(WHAT YOU HAVE TO DO): Look for the word "steps" in the data below, and copy every line that holds it.
:: MATERIAL FOR THIS EXERCISE ::
(* ===== verification/Arc.v ===== *)
(** Reference counting between threads: [alloc/src/sync.rs].

    One allocation and all the handles to it.  A handle, an [Arc] or a [Weak], may
    be borrowed by any number of operations that take it by shared reference, each
    in its own thread; operations that consume the handle or borrow it mutably
    start when no other operation borrows it, as the type system demands.  Every
    access to the counters or to the value is one atomic step, and checks that the
    memory has not been given back; memory is sequentially consistent. *)

From S2P Require Import Prelude.
From S2P Require Import Threads.

#[local] Open Scope Z_scope.

Definition MAX_REFCOUNT : Z := 2 ^ 63 - 1.
Definition usize_MAX : Z := 2 ^ 64 - 1.
Definition wrapping_usize (x : Z) : Z := x mod 2 ^ 64.

(** ** The allocation *)
Inductive contents := Uninit | Alive | Taken.

(** [ArcInner]; [freed] says whether the block has been given back, [takes] and
    [frees] count how often the value was dropped or moved out and the block freed. *)
Record ArcInner := MkInner { strong : Z; weak : Z; data : contents; freed : bool; takes : nat; frees : nat }.

Definition set_strong (n : Z) (a : ArcInner) : ArcInner := MkInner n (weak a) (data a) (freed a) (takes a) (frees a).
Definition set_weak (n : Z) (a : ArcInner) : ArcInner := MkInner (strong a) n (data a) (freed a) (takes a) (frees a).
Definition write_data (a : ArcInner) : ArcInner := MkInner (strong a) (weak a) Alive (freed a) (takes a) (frees a).
Definition take_data (a : ArcInner) : ArcInner := MkInner (strong a) (weak a) Taken (freed a) (S (takes a)) (frees a).
Definition free (a : ArcInner) : ArcInner := MkInner (strong a) (weak a) (data a) true (takes a) (S (frees a)).

(** ** Operations in progress *)
(** Those that borrow a handle: [Clone], [Downgrade] and the reading of the value
    and of the counters on an [Arc]; [Upgrade], [WeakClone], [WeakCounts] on a [Weak]. *)
Inductive op :=
  | Clone | CloneCheck (old_size : Z)
  | Deref
  | Downgrade | DowngradeCas (cur : Z)
  | StrongCount | WeakCount
  | Upgrade | UpgradeCas (n : Z)
  | WeakClone | WeakCloneCheck (old_size : Z)
  | WeakCounts | WeakCountsStrong (weak : Z).

(** A handle that exists, with the operations that borrow it, or one that an
    operation has consumed or borrowed mutably.  [ArcForgotten] and [WeakForgotten]
    have been passed to [mem::forget]; [MutBorrow] is an [Arc] whose value a
    [&mut T] refers to; [Cyclic] is the [Weak] of [new_cyclic]. *)
Inductive handle :=
  | ArcRef (ops : list op) | WeakRef (ops : list op)
  | ArcForgotten | WeakForgotten | Gone
  | Drop | DropSlow | WeakDrop | Free
  | TryUnwrap | IntoInner | TakeData
  | IsUnique | IsUniqueLoad | IsUniqueStore (unique : bool) | MutBorrow
  | MakeMut | MakeMutClone | MakeMutWeak | MakeMutMove | MakeMutStore
  | Cyclic (ops : list op) | CyclicWrite | CyclicAdd.

(** What a step comes to: it goes on with [next] and may have made a new handle; the
    process aborts; or the step has undefined behaviour. *)
Inductive outcome (A : Type) := Ok (a : ArcInner) (next : A) (made : list handle) | Abort | Undefined.
Arguments Ok {A} a next made.
Arguments Abort {A}.
Arguments Undefined {A}.

Definition access {A} (a : ArcInner) (k : outcome A) : outcome A := if freed a then Undefined else k.
Definition on_value {A} (a : ArcInner) (k : outcome A) : outcome A :=
  access a match data a with Alive => k | _ => Undefined end.

(** [compare_exchange_weak] may fail for no reason ([c] is false). *)
Definition exchange {A} (c : bool) (value expected : Z) (ok err : outcome A) : outcome A :=
  if c && (value =? expected) then ok else err.

(** The loop of [downgrade] with [cur], a panic ends the operation. *)
Definition downgrade_loop (a : ArcInner) (cur : Z) : outcome (option op) :=
  if cur =? usize_MAX then Ok a (Some Downgrade) []
  else if cur <=? MAX_REFCOUNT then Ok a (Some (DowngradeCas cur)) [] else Ok a None [].

(** The loop of [fetch_update] with [checked_increment]. *)
Definition upgrade_loop (a : ArcInner) (n : Z) : outcome (option op) :=
  if n =? 0 then Ok a None [] else if n <=? MAX_REFCOUNT then Ok a (Some (UpgradeCas n)) [] else Ok a None [].

(** A subtraction that must not underflow. *)
Definition minus_one (a : ArcInner) (n : Z) : outcome (option op) := if n <=? 0 then Undefined else Ok a None [].

(** [Arc::clone] *)
Definition clone_add (a : ArcInner) : outcome (option op) :=
  access a (Ok (set_strong (wrapping_usize (strong a + 1)) a) (Some (CloneCheck (strong a))) []).
Definition clone_check (a : ArcInner) (old_size : Z) : outcome (option op) :=
  if MAX_REFCOUNT <? old_size then Abort else Ok a None [ArcRef []].

(** [Arc::deref], and the use of the value *)
Definition deref (a : ArcInner) : outcome (option op) := on_value a (Ok a None []).

(** [Arc::downgrade] *)
Definition downgrade_load (a : ArcInner) : outcome (option op) := access a (downgrade_loop a (weak a)).
Definition downgrade_cas (c : bool) (a : ArcInner) (cur : Z) : outcome (option op) :=
  access a (exchange c (weak a) cur (Ok (set_weak (cur + 1) a) None [WeakRef []]) (downgrade_loop a (weak a))).

(** [Arc::strong_count], [Weak::strong_count], [Arc::weak_count], and [Weak::weak_count] *)
Definition strong_count (a : ArcInner) : outcome (option op) := access a (Ok a None []).
Definition weak_count (a : ArcInner) : outcome (option op) :=
  access a (if weak a =? usize_MAX then Ok a None [] else minus_one a (weak a)).
Definition weak_weak_count (a : ArcInner) : outcome (option op) := access a (Ok a (Some (WeakCountsStrong (weak a))) []).
Definition weak_weak_count_strong (a : ArcInner) (weak : Z) : outcome (option op) :=
  access a (if strong a =? 0 then Ok a None [] else minus_one a weak).

(** [Weak::upgrade] *)
Definition upgrade_load (a : ArcInner) : outcome (option op) := access a (upgrade_loop a (strong a)).
Definition upgrade_cas (c : bool) (a : ArcInner) (n : Z) : outcome (option op) :=
  access a (exchange c (strong a) n (Ok (set_strong (n + 1) a) None [ArcRef []]) (upgrade_loop a (strong a))).

(** [Weak::clone] *)
Definition weak_clone_add (a : ArcInner) : outcome (option op) :=
  access a (Ok (set_weak (wrapping_usize (weak a + 1)) a) (Some (WeakCloneCheck (weak a))) []).
Definition weak_clone_check (a : ArcInner) (old_size : Z) : outcome (option op) :=
  if MAX_REFCOUNT <? old_size then Abort else Ok a None [WeakRef []].

Definition run_op (c : bool) (a : ArcInner) (o : op) : outcome (option op) :=
  match o with
  | Clone => clone_add a
  | CloneCheck old_size => clone_check a old_size
  | Deref => deref a
  | Downgrade => downgrade_load a
  | DowngradeCas cur => downgrade_cas c a cur
  | StrongCount => strong_count a
  | WeakCount => weak_count a
  | Upgrade => upgrade_load a
  | UpgradeCas n => upgrade_cas c a n
  | WeakClone => weak_clone_add a
  | WeakCloneCheck old_size => weak_clone_check a old_size
  | WeakCounts => weak_weak_count a
  | WeakCountsStrong weak => weak_weak_count_strong a weak
  end.

(** [Arc::drop], [drop_slow], [Weak::drop] *)
Definition drop_strong (a : ArcInner) : outcome handle :=
  access a (Ok (set_strong (wrapping_usize (strong a - 1)) a) (if strong a =? 1 then DropSlow else Gone) []).
Definition drop_slow (a : ArcInner) : outcome handle := on_value a (Ok (take_data a) WeakDrop []).
Definition drop_weak (a : ArcInner) : outcome handle :=
  access a (Ok (set_weak (wrapping_usize (weak a - 1)) a) (if weak a =? 1 then Free else Gone) []).
Definition deallocate (a : ArcInner) : outcome handle := access a (Ok (free a) Gone []).

(** [Arc::try_unwrap], [Arc::into_inner] *)
Definition try_unwrap (a : ArcInner) : outcome handle :=
  access a (exchange true (strong a) 1 (Ok (set_strong 0 a) TakeData []) (Ok a (ArcRef []) [])).
Definition into_inner (a : ArcInner) : outcome handle :=
  access a (Ok (set_strong (wrapping_usize (strong a - 1)) a) (if strong a =? 1 then TakeData else Gone) []).
Definition read_out (a : ArcInner) : outcome handle := on_value a (Ok (take_data a) WeakDrop []).

(** [Arc::is_unique], and the end of the borrow that [get_mut] gives *)
Definition is_unique_lock (a : ArcInner) : outcome handle :=
  access a (exchange true (weak a) 1 (Ok (set_weak usize_MAX a) IsUniqueLoad []) (Ok a (ArcRef []) [])).
Definition is_unique_load (a : ArcInner) : outcome handle := access a (Ok a (IsUniqueStore (strong a =? 1)) []).
Definition is_unique_store (a : ArcInner) (unique : bool) : outcome handle :=
  access a (Ok (set_weak 1 a) (if unique then MutBorrow else ArcRef []) []).
Definition get_mut_end (a : ArcInner) : outcome handle := on_value a (Ok a (ArcRef []) []).

(** [Arc::make_mut]; cloning the value panics when [c] is false. *)
Definition make_mut_cas (a : ArcInner) : outcome handle :=
  access a (exchange true (strong a) 1 (Ok (set_strong 0 a) MakeMutWeak []) (Ok a MakeMutClone [])).
Definition make_mut_clone (c : bool) (a : ArcInner) : outcome handle := on_value a (Ok a (if c then Drop else ArcRef []) []).
Definition make_mut_weak (a : ArcInner) : outcome handle :=
  access a (Ok a (if weak a =? 1 then MakeMutStore else MakeMutMove) []).
Definition make_mut_move (a : ArcInner) : outcome handle := on_value a (Ok (take_data a) WeakDrop []).
Definition make_mut_store (a : ArcInner) : outcome handle := access a (Ok (set_strong 1 a) MutBorrow []).

(** [Arc::new_cyclic] after its closure has returned *)
Definition cyclic_write (a : ArcInner) : outcome handle := access a (Ok (write_data a) CyclicAdd []).
Definition cyclic_add (a : ArcInner) : outcome handle :=
  access a (Ok (set_strong (wrapping_usize (strong a + 1)) a) (ArcRef []) []).

(** The steps of an operation that owns its handle; [None] where it has none. *)
Definition run_handle (c : bool) (a : ArcInner) (h : handle) : option (outcome handle) :=
  match h with
  | ArcRef _ | WeakRef _ | ArcForgotten | WeakForgotten | Gone | Cyclic _ => None
  | Drop => Some (drop_strong a)
  | DropSlow => Some (drop_slow a)
  | WeakDrop => Some (drop_weak a)
  | Free => Some (deallocate a)
  | TryUnwrap => Some (try_unwrap a)
  | IntoInner => Some (into_inner a)
  | TakeData => Some (read_out a)
  | IsUnique => Some (is_unique_lock a)
  | IsUniqueLoad => Some (is_unique_load a)
  | IsUniqueStore unique => Some (is_unique_store a unique)
  | MutBorrow => Some (get_mut_end a)
  | MakeMut => Some (make_mut_cas a)
  | MakeMutClone => Some (make_mut_clone c a)
  | MakeMutWeak => Some (make_mut_weak a)
  | MakeMutMove => Some (make_mut_move a)
  | MakeMutStore => Some (make_mut_store a)
  | CyclicWrite => Some (cyclic_write a)
  | CyclicAdd => Some (cyclic_add a)
  end.

(** ** The system *)
Record state := State { inner : ArcInner; handles : list handle }.

Definition borrows (h : handle) : list op := match h with ArcRef ops | WeakRef ops | Cyclic ops => ops | _ => [] end.
Definition with_ops (h : handle) (ops : list op) : handle :=
  match h with ArcRef _ => ArcRef ops | WeakRef _ => WeakRef ops | Cyclic _ => Cyclic ops | h => h end.
(** The operations that a handle can be borrowed for, or given to. *)
Definition shared_calls (h : handle) : list op :=
  match h with
  | ArcRef _ => [Clone; Deref; Downgrade; StrongCount; WeakCount]
  | WeakRef _ | Cyclic _ => [Upgrade; WeakClone; StrongCount; WeakCounts]
  | _ => []
  end.
Definition owned_calls (h : handle) : list handle :=
  match h with
  | ArcRef [] => [Drop; TryUnwrap; IntoInner; IsUnique; MakeMut; ArcForgotten]
  | WeakRef [] => [WeakDrop; WeakForgotten]
  | Cyclic [] => [CyclicWrite; WeakDrop]
  | _ => []
  end.

(** Threads at work on borrowed handles. *)
Definition at_work (hs : list handle) : nat := total (λ h, length (borrows h)) hs.

(** One operation goes on. *)
Definition next_ops (ops : list op) (j : nat) (next : option op) : list op :=
  match next with Some o => <[j := o]> ops | None => delete j ops end.

Section steps.
(** How many threads there can be. *)
Context (max_threads : nat).

Inductive step : state → state → Prop :=
  | step_op a hs c i h j o a' next made : hs !! i = Some h → borrows h !! j = Some o →
      run_op c a o = Ok a' next made →
      step (State a hs) (State a' (<[i := with_ops h (next_ops (borrows h) j next)]> hs ++ made))
  | step_handle a hs c i h a' h' made : hs !! i = Some h → run_handle c a h = Some (Ok a' h' made) →
      step (State a hs) (State a' (<[i := h']> hs ++ made))
  | step_borrow a hs i h o : hs !! i = Some h → o ∈ shared_calls h → (at_work hs < max_threads)%nat →
      step (State a hs) (State a (<[i := with_ops h (o :: borrows h)]> hs))
  | step_own a hs i h h' : hs !! i = Some h → h' ∈ owned_calls h →
      step (State a hs) (State a (<[i := h']> hs)).

(** A step with undefined behaviour is possible. *)
Inductive undefined : state → Prop :=
  | undefined_op a hs c i h j o : hs !! i = Some h → borrows h !! j = Some o → run_op c a o = Undefined → undefined (State a hs)
  | undefined_handle a hs c i h : hs !! i = Some h → run_handle c a h = Some Undefined → undefined (State a hs).

Definition new_arc : state := State (MkInner 1 1 Alive false 0 0) [ArcRef []].
Definition new_cyclic : state := State (MkInner 0 1 Uninit false 0 0) [Cyclic []].

Definition reachable (σ : state) : Prop := rtc step new_arc σ ∨ rtc step new_cyclic σ.
End steps.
:::
(ANSWER BELOW):
(** The steps of an operation that owns its handle; [None] where it has none. *)
Section steps.
End steps.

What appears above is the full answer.